## REQUIREMENT
Which of the lines below include the word "CPubKey"? Pull each one out.

Items from a data source:
Record Device := {
  devID : UUID;
  devUserID : UUID;
  devName : string;
  devDeviceType : string;
  devDeviceToken : string;
  devLastSeenAt : Z;
  devCreatedAt : Z;
  devUpdatedAt : Z
}.

(** What [db.QueryRow(query, arg).Scan(...)] yields: a row, [sql.ErrNoRows],
    or any other error. *)
Inductive ScanResult :=
| RowFound (d : Device)
| ErrNoRows
| ScanErr (e : string).

(** [sql.DB] as far as [DeviceRepo] queries it: the outcome of the
    single-row select by primary key and by device token. *)
Record DeviceRepo := {
  QueryRowByID : UUID -> ScanResult;
  QueryRowByToken : string -> ScanResult
}.

(** The Go result pair of a look-up: the device pointer (nil as [None])
    and the error (nil as [None]). *)
Definition DeviceResult : Type := option Device * option string.

Definition scanToResult (r : ScanResult) : DeviceResult :=
  match r with
  | ErrNoRows => (None, None)
  | ScanErr e => (None, Some e)
  | RowFound d => (Some d, None)
  end.

Definition GetByID (r : DeviceRepo) (id : UUID) : DeviceResult :=
  scanToResult (QueryRowByID r id).

Definition GetByToken (r : DeviceRepo) (token : string) : DeviceResult :=
  scanToResult (QueryRowByToken r token).

(** A repository backed by a plain table: the first matching row wins. *)
Definition tableRepo (rows : list Device) : DeviceRepo :=
  {| QueryRowByID := fun id =>
       match List.find (fun d => N.eqb (devID d) id) rows with
       | Some d => RowFound d
       | None => ErrNoRows
       end;
     QueryRowByToken := fun tok =>
       match List.find (fun d => String.eqb (devDeviceToken d) tok) rows with
       | Some d => RowFound d
       | None => ErrNoRows
       end |}.

(** A repository whose every query fails (database unreachable). *)
Definition brokenRepo : DeviceRepo :=
  {| QueryRowByID := fun _ => ScanErr "connection refused";
     QueryRowByToken := fun _ => ScanErr "connection refused" |}.
(** * SevenSeas: key store and Sapling consolidation

    A shallow embedding of [src/keystore.cpp] (class [CBasicKeyStore]) and of
    [src/wallet/asyncrpcoperation_saplingconsolidation.cpp]
    (class [AsyncRPCOperation_saplingconsolidation]).

    The maps of the key store are [std::map]s and [std::set]s; they are
    embedded as [gmap] and [gset].  A method [bool f(args, T& out)] becomes a
    function returning [option T]; a mutating method [bool f(args)] becomes a
    function from the store to the returned flag and the new store.  The locks
    ([LOCK], [LOCK2]) are not modelled: every method is one atomic step. *)

From Stdlib Require Import ZArith List Lia Sorted.
From stdpp Require Import gmap strings list fin_maps pretty.

Local Open Scope Z_scope.

(** ** Types and derivations declared outside the two source files

    [key.h], [script.h], [zcash/Address.hpp], [zcash/zip32.h] and
    [zcash/NoteEncryption.hpp] are not part of the sources.  Their types are
    kept abstract (the key types of the maps are countable, as [gmap]
    requires), and so are the derivations between keys. *)
Class Primitives := {
  (* transparent keys and scripts *)
  CKeyID : Type;
  CKeyID_eq :: EqDecision CKeyID;
  CKeyID_countable :: Countable CKeyID;
  CKey : Type;
  CPubKey : Type;
  GetPubKey : CKey -> CPubKey;          (* key.GetPubKey() *)
  GetID : CPubKey -> CKeyID;            (* pubkey.GetID() *)
  CScriptID : Type;
  CScriptID_eq :: EqDecision CScriptID;
  CScriptID_countable :: Countable CScriptID;
  CScript : Type;
  CScript_eq :: EqDecision CScript;
  CScript_countable :: Countable CScript;
  ScriptID : CScript -> CScriptID;      (* CScriptID(redeemScript) *)
  script_size : CScript -> Z;           (* redeemScript.size() *)
  MAX_SCRIPT_ELEMENT_SIZE : Z;
  (* HD seed *)
  HDSeed : Type;
  IsNull : HDSeed -> bool;              (* seed.IsNull() *)
  (* Sprout *)
  SproutPaymentAddress : Type;
  SproutPaymentAddress_eq :: EqDecision SproutPaymentAddress;
  SproutPaymentAddress_countable :: Countable SproutPaymentAddress;
  SproutSpendingKey : Type;
  SproutViewingKey : Type;
  ReceivingKey : Type;
  ZCNoteDecryption : Type;
  sk_address : SproutSpendingKey -> SproutPaymentAddress;   (* sk.address() *)
  receiving_key : SproutSpendingKey -> ReceivingKey;        (* sk.receiving_key() *)
  vk_address : SproutViewingKey -> SproutPaymentAddress;    (* vk.address() *)
  sk_enc : SproutViewingKey -> ReceivingKey;                (* vk.sk_enc *)
  NoteDecryption : ReceivingKey -> ZCNoteDecryption;        (* ZCNoteDecryption(k) *)
  (* Sapling *)
  uint256 : Type;
  uint256_eq :: EqDecision uint256;
  uint256_countable :: Countable uint256;
  blob88 : Type;
  SaplingPaymentAddress : Type;
  SaplingPaymentAddress_eq :: EqDecision SaplingPaymentAddress;
  SaplingPaymentAddress_countable :: Countable SaplingPaymentAddress;
  SaplingIncomingViewingKey : Type;
  SaplingIncomingViewingKey_eq :: EqDecision SaplingIncomingViewingKey;
  SaplingIncomingViewingKey_countable :: Countable SaplingIncomingViewingKey;
  SaplingExtendedFullViewingKey : Type;
  SaplingExtendedFullViewingKey_eq :: EqDecision SaplingExtendedFullViewingKey;
  SaplingExtendedFullViewingKey_countable :: Countable SaplingExtendedFullViewingKey;
  SaplingExtendedSpendingKey : Type;
  ToXFVK : SaplingExtendedSpendingKey -> SaplingExtendedFullViewingKey;   (* sk.ToXFVK() *)
  in_viewing_key : SaplingExtendedFullViewingKey -> SaplingIncomingViewingKey;
                                        (* extfvk.fvk.in_viewing_key() *)
  fvk_ovk : SaplingExtendedFullViewingKey -> uint256;                     (* extfvk.fvk.ovk *)
  DefaultAddress : SaplingExtendedFullViewingKey -> SaplingPaymentAddress;
                                        (* extfvk.DefaultAddress() *)
  (* the default-constructed incoming viewing key ([libzcash::SaplingIncomingViewingKey ivk;]) *)
  ivk_default : SaplingIncomingViewingKey;
  SaplingExpandedSpendingKey : Type;
  expsk : SaplingExtendedSpendingKey -> SaplingExpandedSpendingKey;       (* extsk.expsk *)
  expsk_in_viewing_key : SaplingExpandedSpendingKey -> SaplingIncomingViewingKey;
                                        (* expsk.full_viewing_key().in_viewing_key() *)
  expsk_ovk : SaplingExpandedSpendingKey -> uint256;                      (* expsk.ovk *)
  (* the strict order of [std::map<SaplingPaymentAddress, _>] *)
  addr_lt : SaplingPaymentAddress -> SaplingPaymentAddress -> bool;
  (* notes, witnesses and transactions ([wallet.h], [primitives/transaction.h]) *)
  SaplingOutPoint : Type;
  SaplingNote : Type;
  note_value : SaplingNote -> Z;        (* note.value(), a uint64_t *)
  SaplingWitness : Type;
  CTransaction : Type;
  GetHashString : CTransaction -> string;   (* tx.GetHash().ToString() *)
}.

Section Definitions.
Context `{Primitives}.

(** ** keystore.cpp *)

(** [DiversifierPath dPath(ivk, path)] *)
Definition DiversifierPath : Type := SaplingIncomingViewingKey * blob88.

(** The data members of [CBasicKeyStore]: those guarded by [cs_KeyStore]
    first, then those guarded by [cs_SpendingKeyStore]. *)
Record CBasicKeyStore := mkKeyStore {
  mapKeys : gmap CKeyID CKey;
  mapScripts : gmap CScriptID CScript;
  setWatchOnly : gset CScript;
  setSaplingWatchOnly : gset SaplingExtendedFullViewingKey;
  hdSeed : HDSeed;
  mapSproutSpendingKeys : gmap SproutPaymentAddress SproutSpendingKey;
  mapSproutViewingKeys : gmap SproutPaymentAddress SproutViewingKey;
  mapNoteDecryptors : gmap SproutPaymentAddress ZCNoteDecryption;
  mapSaplingSpendingKeys : gmap SaplingExtendedFullViewingKey SaplingExtendedSpendingKey;
  mapSaplingFullViewingKeys : gmap SaplingIncomingViewingKey SaplingExtendedFullViewingKey;
  setSaplingOutgoingViewingKeys : gset uint256;
  mapSaplingIncomingViewingKeys : gmap SaplingPaymentAddress SaplingIncomingViewingKey;
  setSaplingIncomingViewingKeys : gset SaplingIncomingViewingKey;
  mapSaplingPaymentAddresses : gmap SaplingPaymentAddress DiversifierPath;
  mapLastDiversifierPath : gmap SaplingIncomingViewingKey blob88;
}.

(** Field updates. *)
Definition with_mapKeys (f : gmap CKeyID CKey -> gmap CKeyID CKey) (s : CBasicKeyStore) :=
  mkKeyStore (f (mapKeys s)) (mapScripts s) (setWatchOnly s) (setSaplingWatchOnly s)
    (hdSeed s) (mapSproutSpendingKeys s) (mapSproutViewingKeys s) (mapNoteDecryptors s)
    (mapSaplingSpendingKeys s) (mapSaplingFullViewingKeys s)
    (setSaplingOutgoingViewingKeys s) (mapSaplingIncomingViewingKeys s)
    (setSaplingIncomingViewingKeys s) (mapSaplingPaymentAddresses s)
    (mapLastDiversifierPath s).

Definition with_mapScripts (f : gmap CScriptID CScript -> gmap CScriptID CScript)
    (s : CBasicKeyStore) :=
  mkKeyStore (mapKeys s) (f (mapScripts s)) (setWatchOnly s) (setSaplingWatchOnly s)
    (hdSeed s) (mapSproutSpendingKeys s) (mapSproutViewingKeys s) (mapNoteDecryptors s)
    (mapSaplingSpendingKeys s) (mapSaplingFullViewingKeys s)
    (setSaplingOutgoingViewingKeys s) (mapSaplingIncomingViewingKeys s)
    (setSaplingIncomingViewingKeys s) (mapSaplingPaymentAddresses s)
    (mapLastDiversifierPath s).

Definition with_setWatchOnly (f : gset CScript -> gset CScript) (s : CBasicKeyStore) :=
  mkKeyStore (mapKeys s) (mapScripts s) (f (setWatchOnly s)) (setSaplingWatchOnly s)
    (hdSeed s) (mapSproutSpendingKeys s) (mapSproutViewingKeys s) (mapNoteDecryptors s)
    (mapSaplingSpendingKeys s) (mapSaplingFullViewingKeys s)
    (setSaplingOutgoingViewingKeys s) (mapSaplingIncomingViewingKeys s)
    (setSaplingIncomingViewingKeys s) (mapSaplingPaymentAddresses s)
    (mapLastDiversifierPath s).

Definition with_setSaplingWatchOnly
    (f : gset SaplingExtendedFullViewingKey -> gset SaplingExtendedFullViewingKey)
    (s : CBasicKeyStore) :=
  mkKeyStore (mapKeys s) (mapScripts s) (setWatchOnly s) (f (setSaplingWatchOnly s))
    (hdSeed s) (mapSproutSpendingKeys s) (mapSproutViewingKeys s) (mapNoteDecryptors s)
    (mapSaplingSpendingKeys s) (mapSaplingFullViewingKeys s)
    (setSaplingOutgoingViewingKeys s) (mapSaplingIncomingViewingKeys s)
    (setSaplingIncomingViewingKeys s) (mapSaplingPaymentAddresses s)
    (mapLastDiversifierPath s).

Definition with_hdSeed (seed : HDSeed) (s : CBasicKeyStore) :=
  mkKeyStore (mapKeys s) (mapScripts s) (setWatchOnly s) (setSaplingWatchOnly s)
    seed (mapSproutSpendingKeys s) (mapSproutViewingKeys s) (mapNoteDecryptors s)
    (mapSaplingSpendingKeys s) (mapSaplingFullViewingKeys s)
    (setSaplingOutgoingViewingKeys s) (mapSaplingIncomingViewingKeys s)
    (setSaplingIncomingViewingKeys s) (mapSaplingPaymentAddresses s)
    (mapLastDiversifierPath s).

Definition with_mapSproutSpendingKeys
    (f : gmap SproutPaymentAddress SproutSpendingKey -> gmap SproutPaymentAddress SproutSpendingKey)
    (s : CBasicKeyStore) :=
  mkKeyStore (mapKeys s) (mapScripts s) (setWatchOnly s) (setSaplingWatchOnly s)
    (hdSeed s) (f (mapSproutSpendingKeys s)) (mapSproutViewingKeys s) (mapNoteDecryptors s)
    (mapSaplingSpendingKeys s) (mapSaplingFullViewingKeys s)
    (setSaplingOutgoingViewingKeys s) (mapSaplingIncomingViewingKeys s)
    (setSaplingIncomingViewingKeys s) (mapSaplingPaymentAddresses s)
    (mapLastDiversifierPath s).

## SOLUTION BELOW
  CPubKey : Type;
  GetPubKey : CKey -> CPubKey;          (* key.GetPubKey() *)
  GetID : CPubKey -> CKeyID;            (* pubkey.GetID() *)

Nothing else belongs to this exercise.